Problem: Can't track costs (no visibility)
Cause: Missing cost tracking integration
Solution: Add logging to track cost per task
After each task:
Log to performance-tracking.json:
{
"task": "Implement profile page",
"tier": 2,
"model": "claude-sonnet-4-5",
"tokens_in": 1200,
"tokens_out": 2800,
"cost": 0.0456,
"duration_seconds": 8,
"success": true,
"timestamp": "2026-01-28T10:30:00Z"
}
Weekly aggregation:
Generate cost report with breakdown by tier
Summary
Task complexity routing optimizes AI workflows by:
- 4-tier system (Native → Haiku → Sonnet → Opus)
- Complexity detection (keyword-based + context-based scoring)
- Cost optimization (60-90% savings vs premium-everywhere)
- Dynamic escalation (upgrade tier when task fails)
- Quality maintenance (match task complexity to model capability)
Key Takeaways:
- Use native tools first (free, instant)
- Start cheap, escalate as needed (Haiku → Sonnet → Opus)

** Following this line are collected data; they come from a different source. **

(* ===== verification/DriverReach.v ===== *)
(** * Executions of a connection

    A connection runs as a sequence of worker callbacks and of steps of its
    environment.  tokio-quiche calls the callbacks one at a time; between any
    two of them the front-end tasks may change the shared store and packets and
    timers may change the transport.  The relation leaves both arbitrary: an
    invariant of the worker's own state cannot depend on them. *)

From S2P Require Import Prelude Interfaces Error Buffer Conn DriverTypes DriverStore DriverCore DriverRecv DriverSend Driver DriverLogic DriverInv DriverSendInv Trace.

Section executions.
Context `{Runtime} {B C : Type} `{!Buf B} `{!QuicConn C}.

(** One callback of [ApplicationOverQuic].  [process_reads], [process_writes]
    and [wait_for_data] run once [should_act] holds. *)
Inductive worker_turn : relation (World B C) :=
| turn_established w :
    worker_turn w (exec on_conn_established w)
| turn_reads w :
    should_act (drv w) = true → worker_turn w (exec do_process_reads w)
| turn_writes w :
    should_act (drv w) = true → worker_turn w (exec do_process_writes w)
| turn_wait w :
    should_act (drv w) = true →
    worker_turn w (exec (wait_for_data_poll (wait_for_data_start (drv w))) w)
| turn_close w :
    worker_turn w (exec do_on_conn_close w).

(** [env] is what may happen between callbacks, [fresh] what a new transport
    looks like. *)
Definition system (env : relation (World B C)) : relation (World B C) :=
  λ w w', worker_turn w w' ∨ env w w'.

Definition initial (fresh : C → Prop) (w : World B C) : Prop :=
  ∃ srv bidi_cap uni_cap buffers c,
    fresh c ∧ w = with_buffers srv bidi_cap uni_cap buffers c.

Definition reachable_in (env : relation (World B C)) (fresh : C → Prop) (w : World B C) : Prop :=
  ∃ w0, initial fresh w0 ∧ rtc (system env) w0 w.

(** Anything may happen to the store and the transport. *)
Definition environment : relation (World B C) := λ w w', drv w' = drv w.
Definition reachable : World B C → Prop := reachable_in environment (λ _, True).

Lemma reachable_in_ind env fresh (I : World B C → Prop) :
  (∀ w, initial fresh w → I w) → (∀ w w', worker_turn w w' → I w → I w') →
  (∀ w w', env w w' → I w → I w') →
  ∀ w, reachable_in env fresh w → I w.
Proof.
  intros Hi Ht He w (w0&Hw0&Hs). apply Hi in Hw0.
  induction Hs as [|x y z [Hstep|Hstep] _ IH]; eauto.
Qed.

(** ** [do_process_writes] in three parts *)

Definition write_body : ST (World B C) unit :=
  ran ← dget reads_ran_this_iter;
  let no_packet := negb ran in
  when no_packet
    (dmod (λ d, d <| needs_iteration := false |> <| read_budget := READ_BUDGET |>));;
  apply_inbox;;
  when no_packet run_read_pump;;
  stage_open;;
  stage_writable;;
  stage_send;;
  dmod (λ d, d <| reads_ran_this_iter := false |>).

Definition announce_remainder : ST (World B C) unit :=
  more ← gets has_runnable_remainder;
  dmod (λ d, d <| needs_iteration ::= λ n, n || more |>).

(** Everything up to the barrier. *)
Definition write_stages : ST (World B C) unit := write_body;; announce_remainder.

Lemma do_process_writes_split w :
  do_process_writes w = apply_close_barrier (exec write_stages w).
Proof. reflexivity. Qed.
Lemma exec_do_process_writes w :
  exec do_process_writes w = exec apply_close_barrier (exec write_stages w).
Proof. unfold exec at 1. rewrite do_process_writes_split. unfold exec at 2. reflexivity. Qed.

(** A preorder respected by the callbacks relates the ends of every turn. *)
Lemma worker_turn_respects (R : relation (World B C)) w w' :
  respects R on_conn_established → respects R do_process_reads →
  respects R do_process_writes → (∀ p, respects R (wait_for_data_poll p)) →
  respects R do_on_conn_close → worker_turn w w' → R w w'.
Proof. intros He Hr Hw Hp Hc []; [apply He|apply Hr|apply Hw|apply Hp|apply Hc]. Qed.

Lemma initial_wf fresh w : initial fresh w → driver_wf (drv w).
Proof.
  intros (srv&?&?&?&?&_&->). split; repeat split; simpl; unfold pending_ids; simpl;
    try (by intros ?%elem_of_nil); try apply NoDup_nil_2; try done; try set_solver;
    try (by intros [? ?%lookup_empty_Some]).
Qed.

Lemma turn_wf w w' : worker_turn w w' → driver_wf (drv w) → driver_wf (drv w').
Proof.
  intros Ht [Hq Ha Hs]. split.
  - revert Hq. apply (worker_turn_respects (keeps (on_drv queues_wf)) w w');
      eauto 2 with steps nocore.
  - revert Ha. apply (worker_turn_respects (keeps (on_drv admission_wf)) w w');
      eauto 2 with steps nocore.
  - revert Hs. apply (worker_turn_respects (keeps (on_drv send_wf)) w w');
      eauto 2 with steps nocore.
Qed.

(** ** The command backlog *)

(** The commands the worker has not applied yet, in receipt order. *)
Definition backlog (w : World B C) : list (DriverCommand B) :=
  inbox (drv w) ++ cs_queue (chan_view (cmd_chan (sto w))).

Lemma next_command_backlog (w : World B C) :
  result next_command w = head (backlog w) ∧ backlog (exec next_command w) = tail (backlog w).
Proof.
  unfold next_command, backlog. rewrite exec_bind, result_bind, exec_dget, result_dget.
  destruct (inbox (drv w)) as [|cmd q] eqn:Hi; [|done].
  rewrite exec_bind, result_bind, result_shared, exec_shared. unfold cmd_try_recv, exec, result.
  simpl. rewrite Hi, chan_try_recv_res, chan_try_recv_view. simpl. unfold view_recv.
  destruct (cs_queue (chan_view (cmd_chan (sto w)))); simpl; [|done].
  split; [|done]. by destruct (negb _ || _).
Qed.

(** C1.  In every state of every execution, whatever the front end and the
    network do between callbacks, the worker's registries are well formed: each
    cursor holds exactly the ids of its membership set, once each; a discovered
    stream is queued once, by class, and not yet admitted; a parked stream is in
    its promotion queue; a terminal send half has no operation and no deferred
    bytes left, a pending reset is terminal, a deferred write is non-empty. *)
Theorem reachable_driver_wf w : reachable w → driver_wf (drv w).
Proof.
  apply (reachable_in_ind _ _ (λ w, driver_wf (drv w))).
  - apply initial_wf.
  - apply turn_wf.
  - intros ? ? <-. done.
Qed.
End executions.

(** ** Observed executions *)

Section observed.
Context `{Runtime} {B C : Type} `{!Buf B} `{!QuicConn C}.

(** The environment does not write the log: only the worker calls the
    connection's methods. *)
Definition observed_env : relation (World B (Traced C)) :=
  λ w w', drv w' = drv w ∧ log w' = log w.
Definition unobserved (t : Traced C) : Prop := calls t = [].
Definition observed : World B (Traced C) → Prop := reachable_in observed_env unobserved.
End observed.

- Track costs to optimize (measure, analyze, improve)
- Split complex tasks (route subtasks separately)
- Reserve premium for critical (security, architecture, debugging)
Master routing and you'll deliver faster results at a fraction of the cost.
Inspired By:
- Cost optimization patterns from production AI workflows
- Multi-tier routing systems (CDN, load balancers, database replication)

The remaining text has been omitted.